Is this a software supply-chain issue?

This honest mistake could have happened to anyone and isn’t rooted in the fact that is-promise is a one-liner library, nor is it rooted in a software supply-chain issue by itself.

The left-pad incident revealed weaknesses in how the npm registry was handling package ownership, life-cycle, and so on, and the result of which was policies and measures to prevent such a case in the future. What did the npm registry do to fix the issue with is-promise? Nothing—because it didn’t need to. As I have already stressed out, this isn’t a software supply-chain issue.

Semantic versioning matters

Adding or switching support from CommonJS to ESM, through the use of the type and exports key in package.json, is actually documented to require a breaking change. However, is-promise@2.2.0 was published as a minor change which was resolved as the latest version for many packages that depend on it.

Therefore, our second take-away is to properly give thought to semantic versioning—its impact in our ecosystem is significant.

Package end-to-end testing

One of the ways in which this issue could’ve been caught before releasing it, is by adding end-to-end package testing with the aim of testing the package as a consumer and having sanity tests that ensure it works as expected.

Forbes added these end-to-end tests in the latest version. I have taken a slightly different but similar in concept approach with end-to-end tests for a package called Pie My Vulns. In my CircleCI tests, I spin up Verdaccio as a local package registry, publish the package, and ensure that an npm install, as well as some sanity APIs or CLI commands, work as expected.

Use Node.js LTS

You should always be using Node.js LTS which, at the time of writing this article, resolves to version 12. Using bleeding edge versions of Node.js such as 13 and 14 would have, undoubtedly, positioned you for failure with the is-promise change.

Please keep in mind, however, that in this case, this is not entirely true, since the issue did impact anyone on Node.js 12.16 and above, due to the fact that it shipped with the esm experimental support unflagged. If you were still on 12.15 or earlier, this issue would not have impacted you.

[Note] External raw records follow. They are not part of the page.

Definition TriggerSnapshotScopeForMetric (metricID : string) : option TriggerSnapshotScope :=
  if bool_decide (metricID = "pg.connection.active") then Some TriggerSnapshotActiveSessions
  else if bool_decide (metricID = "pg.connection.idle_in_transaction") then Some TriggerSnapshotIdleInTransaction
  else if bool_decide (metricID = "pg.transaction.long_count") ||
          bool_decide (metricID = "pg.transaction.max_duration_sec") then Some TriggerSnapshotLongTransactions
  else if bool_decide (metricID = "pg.lock.waiting_count") ||
          bool_decide (metricID = "pg.session.blocked_count") then Some TriggerSnapshotLockBlocking
  else None.

Record TriggerSession : Type := MkTriggerSession {
  PID : Z;
  ts_Username : option string;
  ts_DatabaseName : option string;
  ts_ClientAddress : option string;
  ts_State : option string;
  ts_QueryStartedAt : option Time;
  ts_TransactionStartedAt : option Time;
  QueryDurationMS : option Z;
  TransactionDurationMS : option Z;
  ts_WaitEventType : option string;
  ts_WaitEvent : option string;
  BlockingPIDs : list Z;
  DirectMatch : bool;
}.

#[export] Instance TriggerSession_eq_dec : EqDecision TriggerSession.
Proof. solve_decision. Defined.

(** [session.DirectMatch = b]. *)
Definition set_DirectMatch (b : bool) (s : TriggerSession) : TriggerSession :=
  MkTriggerSession (PID s) (ts_Username s) (ts_DatabaseName s) (ts_ClientAddress s) (ts_State s)
    (ts_QueryStartedAt s) (ts_TransactionStartedAt s) (QueryDurationMS s) (TransactionDurationMS s)
    (ts_WaitEventType s) (ts_WaitEvent s) (BlockingPIDs s) b.

(** * Walking the blocking graph *)

Definition sessionsByPID (sessions : list TriggerSession) : gmap Z TriggerSession :=
  foldl (fun m s => <[PID s := s]> m) ∅ sessions.

Definition add_waiter (pid : Z) (m : gmap Z (list Z)) (blockerPID : Z) : gmap Z (list Z) :=
  <[blockerPID := default [] (m !! blockerPID) ++ [pid]]> m.

Definition waiterPIDsByBlocker (sessions : list TriggerSession) : gmap Z (list Z) :=
  foldl (fun m s => foldl (add_waiter (PID s)) m (BlockingPIDs s)) ∅ sessions.

(** The pids appended to [pendingPIDs] when [session] is visited. *)
Definition pushed (scope : TriggerSnapshotScope) (waiters : gmap Z (list Z)) (pid : Z) (session : TriggerSession) : list Z :=
  BlockingPIDs session ++
  (if bool_decide (scope <> TriggerSnapshotLockBlocking) then default [] (waiters !! pid) else []).
Lemma insert_attempt_Ok a t t' :
  insert_attempt a t = Ok t' ->
  t' = alter_attempt (fun attempts => attempts ++ [a]) t /\ 0 <= na_RetryCount a <= 2 /\
  is_Some (n_delivery t !! na_NotificationID a) /\
  (forall b, b ∈ n_attempt t -> na_NotificationID b = na_NotificationID a -> na_RetryCount b <> na_RetryCount a).
Proof.
  unfold insert_attempt. intros H.
  destruct (Z.leb_spec 0 (na_RetryCount a)), (Z.leb_spec (na_RetryCount a) 2); simpl in H; try done.
  destruct (match na_FailureReason a with Some _ => _ | None => _ end); simpl in H; [|done].
  case_bool_decide as Hd; [done|]. case_bool_decide as He; [done|]. injection H as <-.
  split_and!; [done|lia..|by apply not_eq_None_Some|].
  intros b Hb Eid Er. apply He, Exists_exists. exists b. split; [done|]. by rewrite Eid, Er.
Qed.

Lemma complete_delivery_fields id update event at_ t d :
  n_delivery t !! id = Some d -> nd_Status d = DeliveryPending ->
  n_delivery (complete_delivery id update event at_ t) = <[id := update d]> (n_delivery t) /\
  n_attempt (complete_delivery id update event at_ t) = n_attempt t /\
  n_issued (complete_delivery id update event at_ t) = n_issued t.
Proof.
  intros Hd Hs. unfold complete_delivery. rewrite Hd, bool_decide_true by done.
  destruct (event ≫= _) as [[kind alert]|]; done.
Qed.

(** The row of a delivery whose attempt is recorded from a claim. *)
Definition outcome_of (a : NotificationAttempt) : DeliveryStatus :=
  if na_Sent a then DeliverySent else if MaxAttempts <=? na_RetryCount a + 1 then DeliveryFailed else DeliveryPending.

Lemma record_inv claims t c a t' update event at_ :
  queue_inv claims t -> c ∈ claims ->
  na_NotificationID a = nd_ID c -> na_RetryCount a = nd_AttemptCount c ->
  insert_attempt a t = Ok t' ->
  (forall d, nd_ID (update d) = nd_ID d /\ nd_AttemptCount (update d) = na_RetryCount a + 1 /\
             nd_Status (update d) = outcome_of a) ->
  queue_inv claims (complete_delivery (nd_ID c) update event at_ t').
Proof.
  intros Hinv Hc Hid Hr (-> & Hrange & [d Hd] & Hnew)%insert_attempt_Ok Hup.
  pose proof Hinv as [Hrows Hiss Hatt Hcl Hst]. rewrite Hid in Hd.
  assert (nd_AttemptCount c = nd_AttemptCount d /\ nd_Status d = DeliveryPending) as [Hac Hpend].
  { destruct (Hst c d Hc Hd) as [Hlt|]; [|done]. exfalso.
    destruct (delivery_ok_covers t (nd_ID c) d (nd_AttemptCount c)) as (b & Hb & Hbid & Hbr); [by apply Hrows| |].
    - destruct (Hcl c Hc). lia.
    - apply (Hnew b Hb); congruence. }
  destruct (complete_delivery_fields (nd_ID c) update event at_
    (alter_attempt (fun attempts => attempts ++ [a]) t) d Hd Hpend) as (E1 & E2 & E3).
  simpl in E1, E2, E3. destruct (Hup d) as (U1 & U2 & U3).
  split; rewrite ?E1, ?E2, ?E3.
  - intros i e [[<- <-]|[Hne He]]%lookup_insert_Some.
    + destruct (Hrows _ _ Hd) as [Hi Hlog]. rewrite Hpend in Hlog. destruct Hlog as (n & Hn & Hcount & Hlog).
      assert (attempt_log (complete_delivery (nd_ID c) update event at_
        (alter_attempt (fun attempts => attempts ++ [a]) t)) (nd_ID c) = failures n ++ [(Z.of_nat n, na_Sent a)]) as Hlog'.
      { unfold attempt_log in *. rewrite E2, filter_app, fmap_app, Hlog.
        rewrite filter_cons_True by done. rewrite filter_nil. simpl. by rewrite Hr, Hac, Hcount. }
      unfold delivery_ok. rewrite U1, U2, U3, Hlog'. split; [done|]. unfold outcome_of, MaxAttempts.
      destruct (na_Sent a); [exists n; split_and!; [lia|lia|done]|].
      rewrite <-failures_S. destruct (Z.leb_spec 3 (na_RetryCount a + 1)).
      * replace n with 2%nat by lia. split; [lia|done].
      * exists (S n). split_and!; [lia|lia|done].
    + destruct (Hrows i e He) as [Hi Hlog]. split; [done|]. unfold attempt_log in *.
      rewrite E2, filter_app, (filter_cons_False _ a) by congruence. by rewrite filter_nil, app_nil_r.
  - intros i e [[<- <-]|[Hne He]]%lookup_insert_Some; eauto.
  - intros b [Hb| ->%list_elem_of_singleton]%elem_of_app.
    + apply Hatt in Hb as [e He]. apply lookup_insert_is_Some. destruct (decide (nd_ID c = na_NotificationID b)); eauto.
    + rewrite Hid, lookup_insert_eq. eauto.
  - done.
  - intros c' e Hc' [[Heq <-]|[Hne He]]%lookup_insert_Some; [|eauto].
    left. rewrite U2, Hr, Hac. rewrite Heq in Hd. destruct (Hst c' d Hc' Hd) as [|[? _]]; lia.
Qed.
(** [UPDATE alert_instance ... WHERE id = $1 AND status <> 'RECOVERED'] *)
Definition update_unresolved (id : option string) (f : AlertInstance -> AlertInstance) (t : EvalTables)
    : result (option string * EvalTables) :=
  match (id ≫= fun i => n_alert (e_notify t) !! i) with
  | Some a =>
      if bool_decide (ai_Status a = RECOVERED) then Ok (None, t)
      else '(i, t') ← write_alert (ai_ID a) (f a) t; Ok (Some i, t')
  | None => Ok (None, t)
  end.

Definition recovered_alert (p : SaveAlertSnapshotParams) (a : AlertInstance) : AlertInstance :=
  MkAlertInstance (ai_InstanceID a) (sp_MetricID p) RECOVERED (sp_BreachCount p) (sp_RecoveryCount p) (sp_NoDataCount p)
    None None (sp_UpdatedAt p) (ai_ID a) (ai_RuleID a) (sp_RuleVersion p) (sp_Severity p) (sp_CurrentValue p)
    (sp_RuleSnapshot p) (ai_MetricDimensionKey a) (ai_FirstTriggeredAt a) (ai_FirstRuleVersion a) (ai_FirstRuleSnapshot a)
    (Some (sp_UpdatedAt p)) (ai_Disposition a) (sp_InMaintenance p) (sp_MaintenanceWindowID p).

(** The columns of [RecoverAlertSnapshotParams] are those of the save with the
    time of recovery, which is NOT NULL. *)
Definition RecoverAlertSnapshot (id : option string) (p : SaveAlertSnapshotParams) (recoveredAt : option Time)
    : DB EvalTables string :=
  statement (fun t =>
    if bool_decide (recoveredAt = None) then Err (ErrPg "23502")
    else
      '(returned, t') ← update_unresolved id (recovered_alert p) t;
      match returned with Some i => Ok (i, t') | None => Err ErrNoRows end).

Definition reset_alert (version : Z) (severity : string) (snapshot : jsonb) (next : Snapshot) (at_ : Time)
    (inMaintenance : bool) (window : option string) (a : AlertInstance) : AlertInstance :=
  MkAlertInstance (ai_InstanceID a) (ai_MetricID a) (ai_Status a) (int32 (BreachCount next)) (int32 (RecoveryCount next))
    (int32 (NoDataCount next)) (ai_StateBeforeNoData a) (ai_Unavailability a) at_ (ai_ID a) (ai_RuleID a) version severity
    (ai_CurrentValue a) snapshot (ai_MetricDimensionKey a) (ai_FirstTriggeredAt a) (ai_FirstRuleVersion a)
    (ai_FirstRuleSnapshot a) (ai_RecoveredAt a) (ai_Disposition a) inMaintenance window.

Definition ResetIgnoredMissingAlert (target : GetEvaluationTargetRow) (next : Snapshot) (at_ : Time)
    (inMaintenance : bool) (window : option string) : DB EvalTables unit :=
  statement (fun t =>
    '(_, t') ← update_unresolved (et_AlertInstanceID target)
      (reset_alert (et_Version target) (et_Severity target) (et_RuleSnapshot target) next (timestamptz at_) inMaintenance window) t;
    Ok (tt, t')).

Definition MarkAlertRuleEvaluated (ruleID instanceID dimension : string) (at_ : Time) : DB EvalTables unit :=
  exec (alter_evaluated <[(ruleID, instanceID, dimension) := timestamptz at_]>).

Definition CreatePerformanceEvent (alertID : string) (kind : PerformanceEventType) (at_ : Time) : DB EvalTables unit :=
  statement (fun t =>
    if bool_decide (n_alert (e_notify t) !! alertID = None) then Err (ErrPg "23503")
    else
      match e_performance_event t !! alertID with
      | Some _ => Ok (tt, t)
      | None => Ok (tt, alter_performance_event <[alertID := (kind, timestamptz at_)]> t)
      end).

Definition string_of_kind (kind : EventKind) : string :=
  match kind with
  | EventPendingStarted => "PENDING_STARTED"
  | EventFired => "FIRED"
  | EventUpdated => "UPDATED"
  | EventRecovered => "RECOVERED"
  | EventNoDataEntered => "NO_DATA_ENTERED"
  | EventNoDataExited => "NO_DATA_EXITED"
  | EventFrozen => "FROZEN"
  | EventUnfrozen => "UNFROZEN"
  end.

(** The INSERT under the constraints on the version, the states and the
    references. *)
Definition CreateAlertEvent (event : AlertEvent) : DB EvalTables unit :=
  statement (fun t =>
    if negb ((0 <? ev_RuleVersion event) && bool_decide (ev_FromState event <> NoState) && bool_decide (ev_ToState event <> NoState))
    then Err (ErrPg "23514")
    else if bool_decide (n_alert (e_notify t) !! ev_AlertInstanceID event = None) then Err (ErrPg "23503")
    else if (match ev_TriggerSnapshotID event with
             | Some id => bool_decide (e_trigger_snapshot t !! id = None) | None => false end) then Err (ErrPg "23503")
    else Ok (tt, alter_notify (alter_event (fun events => events ++ [event])) t)).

This provides us with another good takeaway—make sure all of your tests pass for Node.js LTS versions, even though adding support for later versions such as Node.js 14 would have been helpful here to catch the issue.

Are you upgrading too early ?

If you had received an auto-upgrade pull request to automatically upgrade to the new is-promise@2.2.0 version and you were on the same impact profile as laid out above, you were also vulnerable to the issue.

Moving forward, as good practice, hold your horses on swift upgrades in order to avoid such issues, as well as malicious packages! That’s why Snyk auto upgrades don’t rush to upgrade your versions and have a 21-days delay until new versions are proposed for your projects.

Do you know how npx works ?

I noticed that many of the reported issues were referring to the use of npx and I wanted to clear some of the confusion—lockfiles, specifically package-lock.json or yarn.lock, won’t be of any help here since these aren’t generally published with the package. Even if they were, they aren’t consumed on install, which is what npx does as part of its execution.

You may choose, however, to use npm’s shrinkwrap lockfile (npm-shrinkwrap.json) as a way to pin your dependencies the way I did with is-website-vulnerable, to ensure that I am always shipping the same tree—the one I always test, regardless of new versions being released in the registry.

If you’re keen to learn more on how lockfiles work, I also wrote about making sense of package lockfiles in the npm ecosystem.

Summary

In closing, these issues happen, and we should be grateful for the community stepping up and the work that has been put by Forbes Lindesay to address the issues in a quick turnaround. There are also many takeaways for us, developers and maintainers, to learn, as we’re all citizens of the open source country.

Want to learn more? Here’s another invite to read Forbes’s post-mortem and the lessons he learned from this incident.

The fixed version for is-promise is 2.2.2 for the 2.x branch, and there’s also a new major version — 4.0.0 — if you are seeking an upgrade for the ES Modules or TypeScript support.